Improved method for large-scale purification of brain gangliosides by Q-sepharose column chromatography : Immunochemical detection of C-series polysialogangliosides in adult bovine brains

Abstract

A new chromatographic method for separation of bovine brain gangliosides has been developed using Q-Sepharose. Gangliosides were separated based not only on their sialic acid numbers but also on the sialic acid molecular species and chain lengths of the skeletal oligosaccharide portions.
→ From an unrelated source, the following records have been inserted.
(* ===== verification/Store.v ===== *)
(** * Key-value stores: the abstract specification and its clients

    What a store promises, as a typeclass: its calls act on the abstract map
    as [spec_next] and answer as [spec_out].  [kv_calls_refine] is proved of
    every store against this interface; [Session] is the instance for the
    collections of a write transaction. *)

From S2P Require Import Prelude Freelist Node Contents Shrink.

(** ** The abstract map *)

Inductive call := CPut (k v : bytes) | CFind (k : bytes) | CRemove (k : bytes).

Definition spec_next (c : call) (m : gmap bytes bytes) : gmap bytes bytes :=
  match c with CPut k v => <[k := v]> m | CFind _ => m | CRemove k => delete k m end.

Definition spec_out (c : call) (m : gmap bytes bytes) : option bytes :=
  match c with CFind k => m !! k | _ => None end.

Fixpoint spec_outs (cs : list call) (m : gmap bytes bytes) : list (option bytes) :=
  match cs with [] => [] | c :: cs => spec_out c m :: spec_outs cs (spec_next c m) end.

Definition spec_final (cs : list call) (m : gmap bytes bytes) : gmap bytes bytes :=
  foldl (fun m c => spec_next c m) m cs.

(** ** Stores *)

Class KVStore (St : Type) := {
  kv_step : call -> M St (option bytes);
  kv_models : St -> gmap bytes bytes -> Prop;
  kv_allows : St -> call -> Prop;
  kv_refines : forall s m c, kv_models s m -> kv_allows s c ->
    exists s', kv_step c s = (Ok (spec_out c m), s') /\ kv_models s' (spec_next c m)
}.

Section client.
Context {St : Type} {store : KVStore St}.

Fixpoint kv_calls (cs : list call) : M St (list (option bytes)) :=
  match cs with
  | [] => mret []
  | c :: cs => r ← kv_step c; rs ← kv_calls cs; mret (r :: rs)
  end.

(** Each call is one the store allows, in the state it is made in. *)
Fixpoint kv_safe (cs : list call) (s : St) : Prop :=
  match cs with
  | [] => True
  | c :: cs => kv_allows s c /\ forall r s', kv_step c s = (Ok r, s') -> kv_safe cs s'
  end.

(** Any sequence of allowed calls answers as the map does. *)
Lemma kv_calls_refine cs : forall s m,
  kv_models s m -> kv_safe cs s ->
  exists s', kv_calls cs s = (Ok (spec_outs cs m), s') /\ kv_models s' (spec_final cs m).
Proof.
  induction cs as [|c cs IH]; intros s m Hm Hs; [by exists s|]. destruct Hs as [Ha Hs].
  destruct (kv_refines s m c Hm Ha) as (s1 & E1 & H1). destruct (IH s1 _ H1 (Hs _ _ E1)) as (s' & E & H').
  exists s'. split; [|done]. cbn [kv_calls spec_outs]. mstep E1. by mstep E.
Qed.
End client.

(** ** The contents of a tree as a map *)

Definition contents (l : list Item) : gmap bytes bytes := list_to_map ((fun it => (key it, value it)) <$> l).

Lemma contents_lookup l k : contents l !! k = value <$> find_item k l.
Proof.
  unfold contents. induction l as [|it l IH]; [done|]. cbn [fmap list_fmap list_to_map foldr find_item fst snd].
  case_decide as Hk; [subst; by rewrite lookup_insert_eq|by rewrite lookup_insert_ne].
Qed.

Lemma contents_upsert k v l : contents (upsert k v l) = <[k := v]> (contents l).
Proof.
  apply map_eq. intros k'. rewrite contents_lookup. destruct (decide (k' = k)) as [-> |Hne].
  - by rewrite find_upsert_eq, lookup_insert_eq.
  - by rewrite find_upsert_ne, lookup_insert_ne, contents_lookup.
Qed.

Lemma contents_remove k l : contents (remove_item k l) = delete k (contents l).
Proof.
  apply map_eq. intros k'. rewrite contents_lookup. destruct (decide (k' = k)) as [-> |Hne].
  - by rewrite find_remove_eq, lookup_delete_eq.
  - by rewrite find_remove_ne, lookup_delete_ne, contents_lookup.
Qed.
The following results indicate that this column chromatography has practical advantages in separating mixtures of gangliosides, especially positional isomers and molecular species with N-acetyl- or N-glycolylneuraminic acid. (1) the loading capacity of Q-Sepharose for gangliosides was very high; (2) most major gangliosides such as GM1, GD1a, GD1b, GT1b and GQ1b were isolated in a single step; (3) these major gangliosides were clearly separated from gangliosides containing, N-glycolylneuraminic acid when examined using Hanganutziu-Deicher antibody; (4) polysialogangliosides that have four or more sialic acid residues were isolated efficiently. It was shown by the combination of Q-Sepharose column chromatography with thin-layer chromatography/enzyme immunostaining that adult bovine brains possess C-series polysialogangliosides as minor components which are known as embryonic molecules in avian and mammalian brains.